* **ACTIVITY**
Would you reproduce exactly the lines below from the one holding "2,3: cbn in" through the one holding "rewrite map_map in *.", inclusive, and no others?

══ SUPPLIED ENTRIES ══

(** No entry is left that addresses a service. *)
Definition entry_done (w : value) : Prop := forall cc, config_of w = Some cc -> ~ by_service cc.

Lemma rewrite_webhook_spec spec w :
  entry_rewritten (rewrite_URLPrefix spec) w (fst (rewrite_webhook spec w)) /\
  (snd (rewrite_webhook spec w) = false -> fst (rewrite_webhook spec w) = w) /\
  entry_done (fst (rewrite_webhook spec w)).
Proof.
  destruct w as [| | | | | |wh]; try (by split_and!). unfold rewrite_webhook, entry_rewritten, entry_done, config_of.
  cbn [as_map mbind option_bind]. destruct (wh !! "clientConfig" ≫= as_map) as [cc|] eqn:Ec.
  2:{ split_and!; [done..|]. cbn. by rewrite Ec. }
  pose proof (rewriteClientConfig_spec spec cc) as H. destruct (rewriteClientConfig spec cc) as [cc' changed].
  destruct H as (Hr & Hf & Hn).
  assert (wh !! "clientConfig" = Some (VMap cc)) as Hl by by destruct (wh !! "clientConfig") as [[]|]; simplify_eq/=.
  destruct changed; cbn.
  - split_and!; [by exists cc'|done|]. intros ?. rewrite lookup_insert_eq. cbn. by intros [= <-].
  - rewrite Hf in * by done. split_and!; [|done|].
    + exists cc. by rewrite insert_id.
    + rewrite Ec. by intros ? [= <-].
Qed.

Lemma rewrite_webhook_done spec w : entry_done w -> rewrite_webhook spec w = (w, false).
Proof.
  unfold entry_done, config_of, rewrite_webhook. intros H. destruct w as [| | | | | |wh]; try done. cbn in H.
  destruct (wh !! "clientConfig" ≫= as_map) as [cc|]; [|done]. by rewrite rewriteClientConfig_done by by apply H.
Qed.

Context {UL : UnstructuredLaws U}.

Abbreviation p_strategy := ["spec"; "conversion"; "strategy"].
Abbreviation p_config := ["spec"; "conversion"; "webhook"; "clientConfig"].

(** The paths read are free of [null] intermediates, where the accessors are
    unspecified. *)
Definition definite (u : obj) : Prop := vget u p_strategy ≠ NullOnPath /\ vget u p_config ≠ NullOnPath.

Definition webhook_configuration (u : obj) : Prop :=
  GetKind u ∈ ["ValidatingWebhookConfiguration"; "MutatingWebhookConfiguration"].

(** What the transformation does to one object. *)
Definition object_rewritten (prefix : string) (u u' : obj) : Prop :=
  (webhook_configuration u /\ exists whs whs',
     vget u ["webhooks"] = Found (VSlice whs) /\ u' = vset u ["webhooks"] (VSlice whs') /\
     Forall2 (entry_rewritten prefix) whs whs' /\ Forall entry_done whs') \/
  (GetKind u = "CustomResourceDefinition" /\ vget u p_strategy = Found (VString "Webhook") /\ exists cc cc',
     vget u p_config = Found (VMap cc) /\ u' = vset u p_config (VMap cc') /\
     config_rewritten prefix cc cc' /\ ~ by_service cc') \/
  (u' = u /\
   (webhook_configuration u -> forall whs, vget u ["webhooks"] ≠ Found (VSlice whs)) /\
   (GetKind u = "CustomResourceDefinition" -> vget u p_strategy = Found (VString "Webhook") ->
    forall cc, vget u p_config ≠ Found (VMap cc))).

Lemma rewriteWebhookList_spec spec u u' :
  rewriteWebhookList spec u = (u', None) ->
  (exists whs whs', vget u ["webhooks"] = Found (VSlice whs) /\ u' = vset u ["webhooks"] (VSlice whs') /\
     Forall2 (entry_rewritten (rewrite_URLPrefix spec)) whs whs' /\ Forall entry_done whs') \/
  (u' = u /\ forall whs, vget u ["webhooks"] ≠ Found (VSlice whs)).
Proof.
  unfold rewriteWebhookList. destruct (vget u ["webhooks"]) as [v| | |] eqn:Ev.
  2:{ rewrite NestedSlice_missing by done. intros [= <-]. by right. }
  2,3: cbn in Ev; by destruct (u !! "webhooks").
  destruct v as [| | | | |whs|]; try (destruct (NestedSlice_bad u ["webhooks"]) as [e ->]; [right; by eexists|done]).
  rewrite (NestedSlice_found _ _ _ Ev). intros H. left. exists whs, (map fst (map (rewrite_webhook spec) whs)).
  rewrite map_map in *.
  assert (u' = vset u ["webhooks"] (VSlice (map (fun w => fst (rewrite_webhook spec w)) whs))) as ->.
  { destruct (existsb _ _) eqn:Ex; [rewrite SetNestedSlice_law in H by done; by injection H as <-|].
    injection H as <-. symmetry. replace (map _ whs) with whs; [by apply vset_Found_id|].
    rewrite <- (map_id whs) at 1. apply map_ext_in. intros w Hw. symmetry.
    apply rewrite_webhook_spec. apply not_true_is_false. intros Ht. apply not_true_iff_false in Ex. apply Ex.
    apply existsb_exists. exists (rewrite_webhook spec w). split; [by apply in_map|done]. }
  split_and!; [done..| |].
  - apply Forall2_fmap_r, Forall_Forall2_diag, Forall_forall. intros w _. apply rewrite_webhook_spec.
  - apply Forall_fmap, Forall_forall. intros w _. apply rewrite_webhook_spec.
Qed.

Lemma rewriteConversion_spec spec u u' :
  definite u -> rewriteConversion spec u = (u', None) ->
  (vget u p_strategy = Found (VString "Webhook") /\ exists cc cc',
     vget u p_config = Found (VMap cc) /\ u' = vset u p_config (VMap cc') /\
     config_rewritten (rewrite_URLPrefix spec) cc cc' /\ ~ by_service cc') \/
  (u' = u /\ (vget u p_strategy = Found (VString "Webhook") -> forall cc, vget u p_config ≠ Found (VMap cc))).
Proof.
  intros [Hs Hc]. unfold rewriteConversion. destruct (vget u p_strategy) as [v| | |] eqn:Ev; [| |done|].
  2:{ rewrite NestedString_missing by done. intros [= <-]. by right. }
  2:{ destruct (NestedString_bad u p_strategy) as [e ->]; [by left|done]. }
  destruct v as [| | | |s| |]; try (destruct (NestedString_bad u p_strategy) as [e ->]; [right; by eexists|done]).
  rewrite (NestedString_found _ _ _ Ev). case_bool_decide as Hw; cbn [negb].
  2:{ intros [= <-]. right. split; [done|]. congruence. }
  subst s. destruct (vget u p_config) as [v| | |] eqn:Ec; [| |done|].
  2:{ rewrite NestedMap_missing by done. intros [= <-]. by right. }
  2:{ destruct (NestedMap_bad u p_config) as [e ->]; [by left|done]. }
  destruct v as [| | | | | |cc]; try (destruct (NestedMap_bad u p_config) as [e ->]; [right; by eexists|done]).
  rewrite (NestedMap_found _ _ _ Ec).
  pose proof (rewriteClientConfig_spec spec cc) as Hr. destruct (rewriteClientConfig spec cc) as [cc' changed].
  destruct Hr as (Hr & Hf & Hn). intros H. left. split; [done|]. exists cc, cc'. split_and!; [done| |done|done].
  destruct changed.
  - rewrite SetNestedMap_law in H by by eapply vget_Found_settable. by injection H as <-.
  - injection H as <-. rewrite Hf by done. symmetry. by apply vset_Found_id.
Qed.

Lemma rewrite_one_spec spec u u' :
  definite u -> rewrite_one spec u = (u', None) -> object_rewritten (rewrite_URLPrefix spec) u u'.
Proof.
  intros Hd. unfold rewrite_one. case_bool_decide as Hk; [|case_bool_decide as Hk'].
  - intros [H|[-> H]]%rewriteWebhookList_spec; [by left|]. right; right. split_and!; [done..|].
    intros Hk'. unfold webhook_configuration in *. rewrite Hk' in Hk. in_list.
  - intros [H|[-> H]]%rewriteConversion_spec; [right; left|right; right|done]; [done|]. split_and!; [done|done|auto].
  - intros [= <-]. right; right. by split_and!.
Qed.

═══

* **YOUR SOLUTION**
  2,3: cbn in Ev; by destruct (u !! "webhooks").
  destruct v as [| | | | |whs|]; try (destruct (NestedSlice_bad u ["webhooks"]) as [e ->]; [right; by eexists|done]).
  rewrite (NestedSlice_found _ _ _ Ev). intros H. left. exists whs, (map fst (map (rewrite_webhook spec) whs)).
  rewrite map_map in *.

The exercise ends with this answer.